Design and construction
- Architect: British Colonial

= Presidential Lodge =

Former Nigerian presidential palace

The Presidential Lodge also known as State House Marina, is a public building that served as the former presidential palace of the President of Nigeria, located at the Marina in Lagos, Nigeria. The State House which has housed the colonial Governor-General and past leaders of Nigeria was officially handed over to the Lagos State Government. The documents were signed by Governor Akinwunmi Ambode and his predecessor, Babatunde Raji Fashola. It concluded the request for the change of ownership that has gone on for over two decades. In a statement by Governor Ambode while signing the document, he noted that "it was gratifying that the long journey spanning about two decades had finally come to an end."

== History ==
It was constructed during the British colonial time in 1896. The lodge was first occupied by Lord Lugard as the official residence and the office of the Governor of Nigeria in 1914. At the time, it was known as Government House. Since then, it has housed several Presidents and Military Heads of State.

After the federal government moved to Abuja in 1991 the palace lost its function as the new seat of the president became Aso Villa.

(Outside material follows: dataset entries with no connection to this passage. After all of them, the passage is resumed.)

(** * node-red-contrib-noble: the "scan ble" node

    A shallow embedding of [noble/node-red-contrib-noble.js]: the handler of
    noble's 'discover' notification (beacon payload decoding, accuracy and
    proximity zone), the two functions [startScan] and [stopScan], the
    handlers of 'stateChange', 'input' and 'close', and the start-up code of
    [NobleScan].

    Conventions.
    - A Node [Buffer] is a [list byte]; its reads are those of Node's
      [Buffer] ([slice], [toString('hex')], [readUInt16BE], [readInt8]).
    - A JavaScript number is an extended real ([number]): the finite values
      are real numbers, so rounding, overflow and the sign of zero are left
      out; the two infinities and NaN are kept, because the division of the
      accuracy formula produces them when the divisor is zero.
    - Everything the node does to the outside (node.send, node.warn,
      noble.startScanning, setTimeout, ...) is recorded, in order, in a trace
      of [action]s; an exception that leaves a handler is part of the
      handler's outcome.
    - The adapter is noble (1.9.1), which is not part of this file. What the
      node relies on is written where it is used: the shape of the
      peripherals it delivers ([delivered_by_noble]), when it calls the
      completion callbacks ([startScanning], [stopScanning]), and what
      removeAllListeners removes ([on_close]). Callbacks that noble keeps
      for later are in the world as outstanding callbacks, and the
      environment decides when one runs. *)

From Stdlib Require Import ZArith List String Ascii Bool Lia.
From Stdlib Require Import Reals Lra.
From Stdlib.Strings Require Import Byte.
Import ListNotations.

Local Open Scope Z_scope.

#[local] Set Warnings "-register-all".

(** ** Node's Buffer *)

Module Buffer.

Definition t := list byte.

(** The unsigned value of the byte, [buf[i]] in JavaScript. *)
Definition value (b : byte) : Z := Z.of_N (Byte.to_N b).

Definition length (buf : t) : Z := Z.of_nat (List.length buf).
(** * The JSON extension of SQLite (ext/misc/json.c): a shallow embedding

    The development follows the layout of the C file: the string
    accumulator [Json], the renderer [jsonRenderNode], the SQL function
    [json_array], and the parser ([jsonParseAddNode], [jsonParseValue],
    [jsonParse]).  Machine integers are integers of [Z] with their
    wrap-around written at every place where C converts; out-of-bounds
    memory accesses are an explicit outcome. *)

From Stdlib Require Import ZArith Lia Ascii String.
From stdpp Require Import base list strings.

Open Scope Z_scope.

(** ** Machine integers *)

Definition u32 (x : Z) : Z := x mod 2 ^ 32.
Definition u64 (x : Z) : Z := x mod 2 ^ 64.
(** Conversion of a 32-bit pattern to C's [int]. *)
Definition to_int (x : Z) : Z := (x + 2 ^ 31) mod 2 ^ 32 - 2 ^ 31.

(** ** Characters

    A C [char] is a byte; [code] is its value as an unsigned byte, [char_val]
    its value as the (signed) [char] the comparisons of the source see. *)

Definition code (c : ascii) : Z := Z.of_N (N_of_ascii c).
Definition char_val (c : ascii) : Z := if code c <? 128 then code c else code c - 256.

Definition NUL : ascii := zero.
Definition chr (s : string) : ascii :=
  match s with String c _ => c | EmptyString => NUL end.
Definition is_chr (c : ascii) (s : string) : bool := Ascii.eqb c (chr s).
(** The double quote and the backslash. *)
Definition DQUOTE : ascii := ascii_of_N 34.
Definition BSLASH : ascii := ascii_of_N 92.

(** The classification functions of <ctype.h> in the "C" locale. *)
Definition isspace (c : ascii) : bool :=
  ((9 <=? code c) && (code c <=? 13)) || (code c =? 32).
Definition isdigit (c : ascii) : bool := (48 <=? code c) && (code c <=? 57).
Definition isalnum (c : ascii) : bool :=
  isdigit c || ((65 <=? code c) && (code c <=? 90))
            || ((97 <=? code c) && (code c <=? 122)).

(** A text is the list of the bytes of a C string, the terminator left out. *)
Abbreviation text := (list ascii).
Definition txt (s : string) : text := list_ascii_of_string s.

(** ** Outcomes

    [Undefined] is an access outside the object it goes to (undefined
    behaviour in C); [OutOfFuel] is the model's bound on recursion. *)

Inductive result (A : Type) : Type :=
| Ok (a : A)
| Undefined
| OutOfFuel.
Arguments Ok {A} a.
Arguments Undefined {A}.
Arguments OutOfFuel {A}.

Definition bind {A B} (m : result A) (k : A -> result B) : result B :=
  match m with
  | Ok a => k a
  | Undefined => Undefined
  | OutOfFuel => OutOfFuel
  end.

Declare Scope result_scope.
Delimit Scope result_scope with result.
Notation "x <- m ;; k" := (bind m (fun x => k))
  (at level 100, m at next level, right associativity) : result_scope.
Open Scope result_scope.

Definition SQLITE_OK : Z := 0.
Definition SQLITE_NOMEM : Z := 7.

(** What a [sqlite3_context] holds as the result of the SQL function. *)
Inductive sqlite3_context : Type :=
| NoResult
| ResultText (t : text)
| ResultNull
| ResultInt (v : Z)
| ResultError (msg : string)
| ResultNomem.

(** * The accumulator *)

Module Accum.

(** [zBuf] holds the bytes stored in [zBuf[0..nUsed)]; [nAlloc] is the
    size of the object [zBuf] points to, the 100 bytes of [zSpace] while
    [bStatic].  [pCtx] stands for the context the pointer goes to. *)
Record Json : Type := mkJson {
  pCtx : sqlite3_context;
  zBuf : text;
  nAlloc : Z;
  nUsed : Z;
  bStatic : bool;
  oom : bool
}.

Definition set_buf (p : Json) (b : text) (used : Z) : Json :=
  mkJson (pCtx p) b (nAlloc p) used (bStatic p) (oom p).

=== Transfer to Lagos State ===
The former residence was handed over to the Government of Lagos State in 2017. Since the transfer of ownership, the State House Marina has fully become an activity center for government activities. In December 2024, Governor Babajide Sanwo-Olu and the Federal Ministry of Housing and Urban Development reached a consensus to work on issues of land administration in Lagos. This agreement took place at the State House in Marina, Lagos.